What the task requires: Every line from the line containing "match Prim2SF f with" through the final line below must be returned exactly, and no other line.

Data for review:
Start of Block
Lemma delivered_notifications (ls : list Callback) (args : list Z) :
  delivered (map (fun l => Deliver l args) ls) = map (fun l => (l, args)) ls.
Proof.
  induction ls as [|l ls IH]; [reflexivity|].
  cbn [map delivered flat_map app]. f_equal. exact IH.
Qed.


(** What [listen] replays is the arguments of the last [notify]: after
    [notify(args)] a new listener receives [args] once during [listen] when
    [args] is not empty and nothing when it is empty ([notify()] empties the
    cache); on a new registry it receives the constructor's arguments under
    the same condition. *)
Theorem listen_replays_last_notify
  (r : CachedEventRegistry) (initialArgs args : list Z)
  (callback : Callback) :
  snd (fst (Registry.listen callback (fst (Registry.notify args r))))
    = match args with
      | [] => []
      | _ :: _ => [Deliver callback args]
      end /\
  snd (fst (Registry.listen callback (Registry.new initialArgs)))
    = match initialArgs with
      | [] => []
      | _ :: _ => [Deliver callback initialArgs]
      end.
Proof. split; [now destruct args | now destruct initialArgs]. Qed.

(* ------------------------------------------------------------------ *)
(** ** Further properties: nearest-slide resolution *)

Section Resolution.

Local Open Scope Qc_scope.

Lemma indexOf_from_split {A : Type} (eqb : A -> A -> bool) (c : A)
  (pre post : list A) (i : Z) :
  (forall x, In x pre -> eqb x c = false) ->
  eqb c c = true ->
  indexOf_from eqb c (pre ++ c :: post) i = (i + Z.of_nat (length pre))%Z.
Proof.
  revert i. induction pre as [|x pre IH]; intros i H R.
  - cbn. rewrite R. lia.
  - cbn [app indexOf_from]. rewrite (H x (or_introl eq_refl)).
    rewrite IH; [cbn [length]; lia | | exact R].
    intros y Hy. apply H. now right.
Qed.

Lemma get_candidate_offset (s : Siema) (j : Z) :
  (0 <= j < length_of (_innerSlides s))%Z ->
  get (candidate_offsets s) j = Some (translation_for s j false).
Proof.
  intros H. unfold length_of in H. unfold get, candidate_offsets, indices.
  destruct (j <? 0)%Z eqn:E; [apply Z.ltb_lt in E; lia|].
  rewrite !nth_error_map.
  rewrite (nth_error_nth' _ 0%nat) by (rewrite length_seq; lia).
  rewrite seq_nth by lia. cbn. now rewrite Z2Nat.id by lia.
Qed.

Lemma distance_lt_neq (c x v : Qc) :
  distance c v < distance x v -> Qceqb x c = false.
Proof.
  intros H. destruct (Qceqb x c) eqn:E; [|reflexivity].
  apply Qceqb_eq in E. subst x. exfalso.
  exact (Qclt_not_eq _ _ H eq_refl).
Qed.


End Resolution.


(* ------------------------------------------------------------------ *)
(** ** Further properties: gestures *)

Lemma bind_ret {A B : Type} (a : A) (k : A -> M B) (s : Siema) :
  bind (ret a) k s = k a s.
Proof. reflexivity. Qed.

Lemma _touchmoveHandler_decided (s : Siema) (pageX pageY : Qc) (b : bool) :
  letItGo (_drag s) = Some b ->
  _touchmoveHandler pageX pageY s =
  when (_pointerDown s && b)
    (update_drag (with_endX (Num pageX));;
     cfg <- gets _config;;
     _setTransition 0 (easing cfg);;
     cs <- gets _currentSlide;;
     t <- _calculateTranslation cs (stickToEdges cfg);;
     d <- gets _drag;;
     _setTranslation (sub t (sub (startX d) (endX d)))) s.
Proof.
  intros H. unfold _touchmoveHandler.
  rewrite bind_gets, H. cbn [when].
  rewrite bind_ret, !bind_gets, H. reflexivity.
Qed.

(** X19: the axis of a touch gesture is decided once.  When the drag record
    already holds a decision, [_touchmoveHandler] keeps it; when the decision
    is "vertical", or the pointer is not down, the handler changes nothing at
    all. *)
Theorem touchmove_keeps_axis_decision
  (s : Siema) (pageX pageY : Qc) (b : bool) :
  letItGo (_drag s) = Some b ->
  result (_touchmoveHandler pageX pageY) s = Return tt /\
  letItGo (_drag (exec (_touchmoveHandler pageX pageY) s)) = Some b /\
  (b = false \/ _pointerDown s = false ->
   exec (_touchmoveHandler pageX pageY) s = s).
Proof.
  intros H. unfold result, exec.
  rewrite (_touchmoveHandler_decided s pageX pageY b H).
  destruct (_pointerDown s) eqn:P, b; cbn [andb when].
  - cbn. rewrite H. repeat split; auto. intros [?|?]; discriminate.
  - cbn. auto.
  - cbn. auto.
  - cbn. auto.
Qed.

(** Witness for X19: a second move of a touch gesture on the four-item
    carousel. *)
Lemma touchmove_keeps_axis_decision_witness :
  result (_touchmoveHandler (Q2Qc 30) (Q2Qc 0))
    (exec (_touchstartHandler (Q2Qc 10) (Q2Qc 0);;
           _touchmoveHandler (Q2Qc 20) (Q2Qc 0)) carousel4) = Return tt /\
  letItGo (_drag (exec (_touchmoveHandler (Q2Qc 30) (Q2Qc 0))
    (exec (_touchstartHandler (Q2Qc 10) (Q2Qc 0);;
           _touchmoveHandler (Q2Qc 20) (Q2Qc 0)) carousel4))) = Some true /\
  (true = false \/
   _pointerDown (exec (_touchstartHandler (Q2Qc 10) (Q2Qc 0);;
                       _touchmoveHandler (Q2Qc 20) (Q2Qc 0)) carousel4)
     = false ->
   exec (_touchmoveHandler (Q2Qc 30) (Q2Qc 0))
     (exec (_touchstartHandler (Q2Qc 10) (Q2Qc 0);;
            _touchmoveHandler (Q2Qc 20) (Q2Qc 0)) carousel4)
   = exec (_touchstartHandler (Q2Qc 10) (Q2Qc 0);;
           _touchmoveHandler (Q2Qc 20) (Q2Qc 0)) carousel4).
Proof.
  apply (touchmove_keeps_axis_decision
           (exec (_touchstartHandler (Q2Qc 10) (Q2Qc 0);;
                  _touchmoveHandler (Q2Qc 20) (Q2Qc 0)) carousel4)
           (Q2Qc 30) (Q2Qc 0) true).
  vm_compute. reflexivity.
Defined.
Lemma split_join sep l :
  l ≠ [] → Forall (λ x, contains sep x = false) l →
  split sep (join (String sep "") l) = l.
Proof.
  induction l as [|x l IH]; [done|]. intros _ [Hx Hr]%Forall_cons.
  destruct l as [|y r]; [by apply split_none|].
  rewrite join_cons.
  change (x +:+ String sep "" +:+ join (String sep "") (y :: r))
    with (x +:+ String sep (join (String sep "") (y :: r))).
  rewrite (split_app _ _ _ Hx). f_equal. by apply IH.
Qed.

(** The parts of a custom id [<type>_<rest>] and [<type>_<arg>_<rest>] for a
    type and an argument without underscore. *)
Lemma split_id2 type rest :
  contains "_" type = false →
  split "_" (type +:+ "_" +:+ rest) = type :: split "_" rest.
Proof. intros H. change (type +:+ "_" +:+ rest) with (type +:+ String "_" rest). by apply split_app. Qed.

Lemma split_id3 type arg rest :
  contains "_" type = false → contains "_" arg = false →
  split "_" (type +:+ "_" +:+ arg +:+ "_" +:+ rest) = type :: arg :: split "_" rest.
Proof. intros H1 H2. by rewrite split_id2, split_id2. Qed.

Lemma split_first_segment taskName :
  split "_" taskName !! 0%nat = Some (firstSegment taskName).
Proof.
  unfold firstSegment. pose proof (split_not_nil "_" taskName).
  by destruct (split "_" taskName).
Qed.

(** *** Task names with an underscore *)

(** X14: the schedule buttons carry the task name after the type; the handler
    takes the third part of the split id.  Whatever the name, the screen that
    follows is built for the part of the name before its first underscore:
    the whole name when it has none, and a shorter name otherwise. *)
Theorem schedule_buttons_cut_the_task_name taskName :
  handleScheduleSelection <$> (customIdOf <$> showScheduleOptions taskName)
  = [ showTimeSelection "daily" (firstSegment taskName) None;
      showWeekDaySelection (firstSegment taskName);
      showMonthDaySelection (firstSegment taskName);
      showDaySelection (firstSegment taskName) ] ∧
  (contains "_" taskName = false → firstSegment taskName = taskName) ∧
  (∀ a b, contains "_" a = false → firstSegment (a +:+ "_" +:+ b) = a).
Proof.
  split; [|split; [apply firstSegment_whole|apply firstSegment_cut]].
  cbn [showScheduleOptions fmap list_fmap customIdOf].
  unfold handleScheduleSelection.
  change ("schedule_daily_" +:+ taskName) with ("schedule" +:+ "_" +:+ "daily" +:+ "_" +:+ taskName).
  change ("schedule_weekly_" +:+ taskName)
    with ("schedule" +:+ "_" +:+ "weekly" +:+ "_" +:+ taskName).
  change ("schedule_monthly_" +:+ taskName)
    with ("schedule" +:+ "_" +:+ "monthly" +:+ "_" +:+ taskName).
  change ("schedule_custom_" +:+ taskName)
    with ("schedule" +:+ "_" +:+ "custom" +:+ "_" +:+ taskName).
  rewrite !split_id3 by done.
  cbn [lookup list_lookup]. rewrite !split_first_segment. done.
Qed.

Example underscore_in_task_name :
  handleScheduleSelection "schedule_daily_water_plants" = showTimeSelection "daily" "water" None.
Proof. vm_compute; reflexivity. Qed.

(** *** Which handler a button reaches *)

Lemma handleButton_type type rest :
  contains "_" type = false →
  handleButton (type +:+ "_" +:+ rest)
  = if decide (type = "schedule") then Some ScheduleSelection
    else if decide (type = "day") then Some DaySelection
    else if decide (type = "weekday") then Some WeekDaySelection
    else if decide (type = "monthday") then Some MonthDaySelection
    else if decide (type = "confirm") then
      (if decide (Some (firstSegment rest) = Some "days") then Some DayConfirmation else None)
    else if decide (type = "add") then Some TaskButton
    else if decide (type = "remove") then Some TaskButton
    else None.
Proof.
  intros H. unfold handleButton. rewrite (split_id2 _ _ H).
  cbn [lookup list_lookup shown default]. by rewrite split_first_segment.
Qed.
(** The exception an action ended with, if it raised. *)
Definition raised_by (ev : event) : option BaseException :=
  match ev with
  | Ev_connect (Raise b) => Some b
  | Ev_run _ _ (Raise b) => Some b
  | Ev_ChatOpenAI _ (Raise b) => Some b
  | Ev_SQLDatabaseToolkit _ (Raise b) => Some b
  | Ev_dialect _ (Raise b) => Some b
  | Ev_create_sql_agent _ (Raise b) => Some b
  | Ev_invoke _ _ (Raise b) => Some b
  | _ => None
  end.



(** Attempts to open a connection during a run, successful or not. *)
Fixpoint connection_attempts (t : list event) : nat :=
  match t with
  | [] => O
  | Ev_connect _ :: t' => S (connection_attempts t')
  | _ :: t' => connection_attempts t'
  end.

(** The objects [handle_query userinput db] builds, lines 54-64 and
    354-363. *)
Definition request_llm : ChatOpenAI :=
  {| model := "gpt-4o"; temperature := 0; streaming := true;
     verbose := false; openai_api_key_arg := openai_api_key |}.

Definition request_toolkit (db : SQLDatabase) : SQLDatabaseToolkit :=
  {| tk_llm := request_llm; tk_db := db |}.

Definition request_agent (userinput : ModelInput) (db : SQLDatabase) : AgentExecutor :=
  {| ae_llm := request_llm; ae_db := db; ae_agent_type := "openai-tools";
     ae_verbose := true;
     ae_prompt := from_messages (conversation (ModelInput_str userinput)) |}.

Definition request_input (userinput : ModelInput) : string :=
  "Now answer this query: " +:+ ModelInput_str userinput.

(** The four calls that precede the agent's [invoke], all returned. *)
Definition setup_calls (userinput : ModelInput) (db : SQLDatabase) (dialect : string)
  : list event :=
  [ Ev_ChatOpenAI request_llm (Return tt);
    Ev_SQLDatabaseToolkit (request_toolkit db) (Return tt);
    Ev_dialect (request_toolkit db) (Return dialect);
    Ev_create_sql_agent (request_agent userinput db) (Return tt) ].

(** The calls of the [try] block up to the first one that raises [b]. *)
Inductive stopped_at (userinput : ModelInput) (db : SQLDatabase) (b : BaseException)
  : list event -> Prop :=
| stop_ChatOpenAI :
    stopped_at userinput db b [Ev_ChatOpenAI request_llm (Raise b)]
| stop_SQLDatabaseToolkit :
    stopped_at userinput db b
      [ Ev_ChatOpenAI request_llm (Return tt);
        Ev_SQLDatabaseToolkit (request_toolkit db) (Raise b) ]
| stop_dialect :
    stopped_at userinput db b
      [ Ev_ChatOpenAI request_llm (Return tt);
        Ev_SQLDatabaseToolkit (request_toolkit db) (Return tt);
        Ev_dialect (request_toolkit db) (Raise b) ]
| stop_create_sql_agent (dialect : string) :
    stopped_at userinput db b
      [ Ev_ChatOpenAI request_llm (Return tt);
        Ev_SQLDatabaseToolkit (request_toolkit db) (Return tt);
        Ev_dialect (request_toolkit db) (Return dialect);
        Ev_create_sql_agent (request_agent userinput db) (Raise b) ]
| stop_invoke (dialect : string) :
    stopped_at userinput db b
      (setup_calls userinput db dialect ++
       [Ev_invoke (request_agent userinput db) (request_input userinput) (Raise b)]).

(** The record the handler of [handle_query] logs for [e]. *)
Definition query_error_record (e : Exception) : LogRecord :=
  {| levelname := ERROR; msg := "Error handling query:"; exc_info := Some (Exc e) |}.

(** The exception the handler of [handle_query] raises. *)
Definition generic_500 : Exception :=
  HTTPException 500 "An error occurred while processing the request.".

(** The ways a run of [handle_query userinput db] can go, as a relation
    between what it yields and what it emits. *)
Inductive handle_query_run (userinput : ModelInput) (db : SQLDatabase)
  : outcome (gmap string string) -> list event -> Prop :=
| run_answered (dialect : string) (result : gmap string string) (out : string) :
    result !! "output" = Some out ->
    handle_query_run userinput db
      (Return {[ "response" := out ]})
      (setup_calls userinput db dialect ++
       [Ev_invoke (request_agent userinput db) (request_input userinput) (Return result)])
| run_no_output (dialect : string) (result : gmap string string) :
    result !! "output" = None ->
    handle_query_run userinput db
      (Raise (Exc generic_500))
      (setup_calls userinput db dialect ++
       [ Ev_invoke (request_agent userinput db) (request_input userinput) (Return result);
         Ev_log (query_error_record (KeyError "output")) ])
| run_failed (e : Exception) (calls : list event) :
    stopped_at userinput db (Exc e) calls ->
    handle_query_run userinput db
      (Raise (Exc generic_500))
      (calls ++ [Ev_log (query_error_record e)])
| run_interrupted (cls : string) (calls : list event) :
    stopped_at userinput db (NonException cls) calls ->
    handle_query_run userinput db (Raise (NonException cls)) calls.

(** The records [keep_connection_alive] asks for.  The first one is below
    the root logger's level and is never created. *)
Definition kept_alive_record : LogRecord :=
  {| levelname := INFO; msg := "Database connection kept alive."; exc_info := None |}.

Definition keep_alive_error_record (e : Exception) : LogRecord :=
  {| levelname := ERROR; msg := "Error in keep_connection_alive:";
     exc_info := Some (Exc e) |}.
(** * OpenFan Z-Image Turbo serverless handler: a shallow embedding

    The development follows [docker/handler.py].  Python values are a small
    dynamically typed universe (the JSON values a request can carry), the
    module-level global [MODEL], the standard output and the position in the
    random stream form an explicit state, and exceptions are an outcome of
    every computation.  The Pillow imaging library, [base64], [repr] and the
    random source are outside the repository and are taken as an interface. *)

From Stdlib Require Import ZArith Floats.
From stdpp Require Import gmap strings list list_numbers pretty.

#[local] Set Warnings "-register-all".
#[local] Open Scope string_scope.
#[local] Open Scope list_scope.
#[local] Open Scope Z_scope.

(** ** Python values *)

(** The JSON-compatible values a request mapping can hold.  An [int] is
    unbounded, a [float] is an IEEE 754 binary64 number. *)
Inductive value : Type :=
| VNone
| VBool (b : bool)
| VInt (n : Z)
| VFloat (f : float)
| VStr (s : string)
| VList (l : list value)
| VDict (d : gmap string value).

(** The exceptions the handler can let escape. *)
Inductive exn : Type :=
| AttributeError
| TypeError
| OverflowError
| LibraryError (name : string).

Inductive outcome (A : Type) : Type :=
| Returned (a : A)
| Raised (e : exn).
Arguments Returned {A} a.
Arguments Raised {A} e.

(** Python truth value testing, as used by [if not prompt] and by the
    conditional expression on [char_block]. *)
Definition truthy (v : value) : bool :=
  match v with
  | VNone => false
  | VBool b => b
  | VInt n => negb (n =? 0)
  | VFloat f => negb (PrimFloat.eqb f 0%float)
  | VStr s => negb (bool_decide (s = ""))
  | VList l => negb (bool_decide (length l = 0%nat))
  | VDict d => negb (bool_decide (size d = 0%nat))
  end.

(** [bool] is a subclass of [int]: [True] counts as 1 and [False] as 0. *)
Definition as_int (v : value) : option Z :=
  match v with
  | VInt n => Some n
  | VBool b => Some (Z.b2z b)
  | _ => None
  end.

(** The numbers: [int], [bool] and [float]. *)
Definition is_number (v : value) : bool :=
  match v with
  | VInt _ | VBool _ | VFloat _ => true
  | _ => false
  end.

(** [a < f] for an [int] [a] and a [float] [f].  Python compares the two
    exactly, without rounding [a]: nothing is below NaN, and a finite [f]
    is its mantissa times a power of two. *)
Definition Z_lt_float (a : Z) (f : float) : bool :=
  match Prim2SF f with
  | S754_nan => false
  | S754_infinity s => negb s
  | S754_zero _ => a <? 0
  | S754_finite s m e =>
      let v := if s then Z.neg m else Z.pos m in
      if 0 <=? e then a <? v * 2 ^ e else a * 2 ^ (- e) <? v
  end.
End of Block
Solved exercise:
  match Prim2SF f with
  | S754_nan => false
  | S754_infinity s => negb s
  | S754_zero _ => a <? 0
  | S754_finite s m e =>
      let v := if s then Z.neg m else Z.pos m in
      if 0 <=? e then a <? v * 2 ^ e else a * 2 ^ (- e) <? v
  end.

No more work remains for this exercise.